S'affranchir en douceur du syndrome de la bonne élève

Work work work

J'avais pourtant bien respecté les consignes...et pourtant ce n'est pas moi qui a été promue. Clara Moley, notre guru de la réussite des femmes au travail est formelle; encore plus en cette période de télétravail généralisé, il est fondamental de s'affranchir du "syndrome de la bonne élève" qui nous empêche de faire grandir notre carrière à sa juste vitesse. Tu sais, cette petite voix qui te conduit à bosser plus et mieux, sans considérer les autres facteurs d'avancées comme la prise d'initiative, le réseau, les "à-côtés" etc. Ça te parle ? Pour s'en débarrasser :  

1/ On passe d'une posture passive dans laquelle on attend le bon point, à une posture active où on va le chercher.
2/ On décomplexe; ce n'est pas parce qu'on se démène pour réussir au travail qu'on est "un méchant shark" . On révisait bien pour avoir une bonne note, pourquoi ne pas apprendre à jouer selon les "règles du jeu" pour construire la carrière que l'on désire.
3/ On demande ce que l'on veut, un poste, une mission, une augmentation et on apprend à valoriser ce que l'on fait au quotidien. Yep, parce que faire son autopromo, mettre en valeur son travail, en fait, fait partie du travail.
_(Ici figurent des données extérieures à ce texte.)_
Lemma digits_fuel_pad fuel k n : 0 <= n < 10 ^ Z.of_nat k -> (1 <= k <= fuel)%nat ->
  (String.length (digits_fuel fuel n) <= k)%nat /\
  repeat 48 (k - String.length (digits_fuel fuel n)) ++ bytes_of (digits_fuel fuel n) =
  bytes_of (pad_digits k n).
Proof.
  revert k n. induction fuel as [|fuel IH]; intros k n Hn Hk; [lia|].
  destruct k as [|k]; [lia|]. cbn [digits_fuel pad_digits].
  rewrite <- (bytes_of_length (if n <? 10 then _ else _)).
  destruct (n <? 10) eqn:Hlt; to_prop.
  - rewrite bytes_of_app, bytes_of_digit. cbn [length].
    rewrite (Z.div_small n 10), pad_zero by lia. split; [lia|].
    replace (S k - 1)%nat with k by lia. done.
  - assert (1 <= k)%nat.
    { destruct k; [|lia]. change (10 ^ Z.of_nat 1) with 10 in Hn. lia. }
    rewrite Nat2Z.inj_succ, Z.pow_succ_r in Hn by lia.
    destruct (IH k (n / 10)) as [Hlen Heq]; [|lia|].
    { split; [apply Z.div_pos; lia | apply Z.div_lt_upper_bound; lia]. }
    rewrite !bytes_of_app, !bytes_of_digit, <- Heq, length_app, bytes_of_length. simpl.
    split; [lia|]. rewrite app_assoc. f_equal. f_equal. f_equal. lia.
Qed.

Lemma Sprintf06d_pad n : 0 <= n < 1000000 -> Sprintf06d n = pad_digits 6 n.
Proof.
  intros Hn. unfold Sprintf06d. destruct (n <? 0) eqn:Hneg; to_prop; [lia|].
  apply bytes_of_inj. rewrite bytes_of_app, bytes_of_zeros.
  apply (digits_fuel_pad 20 6); [exact Hn | lia].
Qed.

(** A number that needs more digits is printed longer. *)
Lemma digits_fuel_long fuel k n : 10 ^ Z.of_nat k <= n -> (S k <= fuel)%nat ->
  (S k <= String.length (digits_fuel fuel n))%nat.
Proof.
  revert k n. induction fuel as [|fuel IH]; intros k n Hn Hk; [lia|].
  cbn [digits_fuel]. destruct (n <? 10) eqn:Hlt; to_prop.
  - simpl. destruct k as [|k]; [lia|].
    rewrite Nat2Z.inj_succ, Z.pow_succ_r in Hn by lia.
    pose proof (Z.pow_pos_nonneg 10 (Z.of_nat k)). lia.
  - rewrite <- bytes_of_length, bytes_of_app, bytes_of_digit, length_app, bytes_of_length. simpl.
    destruct k as [|k]; [lia|].
    assert (S k <= String.length (digits_fuel fuel (n / 10)))%nat; [|lia].
    apply IH; [|lia]. rewrite Nat2Z.inj_succ, Z.pow_succ_r in Hn by lia.
    apply Z.div_le_lower_bound; lia.
Qed.

Lemma Sprintf06d_long n : 1000000 <= n -> 7 <= len (Sprintf06d n).
Proof.
  intros Hn. unfold Sprintf06d. destruct (n <? 0) eqn:Hneg; to_prop; [lia|].
  unfold len. rewrite <- bytes_of_length, bytes_of_app, length_app, !bytes_of_length.
  pose proof (digits_fuel_long 20 6 n). lia.
Qed.

Lemma Atoi_pad w n : 0 <= n < 10 ^ Z.of_nat w -> (1 <= w <= 18)%nat ->
  Atoi (pad_digits w n) = Some n.
Proof.
  intros Hn Hw. unfold Atoi.
  pose proof (digits_value_pad w 0 n Hn) as Hv. rewrite Z.add_0_l in Hv.
  pose proof (pad_digits_length w n) as Hl.
  destruct (bytes_of (pad_digits w n)) as [|b r]; [simpl in Hl; lia|].
  assert (is_digit b = true) as Hb.
  { simpl in Hv. by destruct (is_digit b). }
  unfold is_digit in Hb. apply andb_true_iff in Hb. rewrite !Z.leb_le in Hb.
  assert (10 ^ Z.of_nat w <= 10 ^ 18) by (apply Z.pow_le_mono_r; lia).
  assert ((min_int64 <=? n) && (n <=? max_int64) = true) as Hr.
  { apply andb_true_iff. rewrite !Z.leb_le. unfold min_int64, max_int64. lia. }
  replace (match b with 45 => (true, r) | 43 => (false, r) | _ => (false, b :: r) end)
    with (false, b :: r).
  - rewrite Hv. simpl. by rewrite Hr.
  - destruct b as [|b|b]; [lia| |lia]. by do 6 (destruct b as [b|b|]; try done; try lia).
Qed.

(** ** Substrings *)

Definition occurs (s text : string) : Prop := exists before after, text = (before ++ s ++ after)%string.

Lemma append_assoc (a b c : string) : ((a ++ b) ++ c)%string = (a ++ b ++ c)%string.
Proof. induction a as [|x a IH]; [done|exact (f_equal (String x) IH)]. Qed.

Lemma append_nil_r (a : string) : (a ++ "")%string = a.
Proof. induction a as [|x a IH]; [done|exact (f_equal (String x) IH)]. Qed.

Lemma occurs_refl s : occurs s s.
Proof. exists ""%string, ""%string. exact (eq_sym (append_nil_r s)). Qed.

Lemma occurs_nil s : occurs "" s.
Proof. by exists ""%string, s. Qed.

Lemma occurs_l s a b : occurs s a -> occurs s (a ++ b)%string.
Proof. intros (x & y & ->). exists x, (y ++ b)%string. by rewrite !append_assoc. Qed.

Lemma occurs_r s a b : occurs s b -> occurs s (a ++ b)%string.
Proof. intros (x & y & ->). exists (a ++ x)%string, y. by rewrite !append_assoc. Qed.

Lemma occurs_concat s x l : x ∈ l -> occurs s x -> occurs s (String.concat "" l).
Proof.
  intros Hx Hs. induction l as [|y l IH]; [by apply elem_of_nil in Hx|]. destruct l as [|z l].
  - apply list_elem_of_singleton in Hx as ->. exact Hs.
  - cbn [String.concat]. apply elem_of_cons in Hx as [->|Hx]; [by apply occurs_l|].
    apply occurs_r. simpl. by apply IH.
Qed.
Si tu sais pas comment t'y prendre, tu peux commencer par dire "je" plutôt que nous, si c'est toi qui a fait le taf, te forcer à rendre des comptes réguliers sur ton travail à tes N+1 "j'avance bien sur le dossier "sauver le monde"", pose des questions pour avancer dès que tu en as l'occaz et fais croquer tes infos à ta team : "j'ai lu ce rapport qui pourrait nous inspirer pour accélérer encore plus la mission Caïpi pour tous" .

Psst. Pour donner un coup de polish à ta vie pro, on te recommande de lire Les Règles du Jeu, le livre de Clara Moley - aussi en podcast - qui nous a fait complètement changer de perspective sur le boulot et qu'on recommande à toutes celles qu'on aime.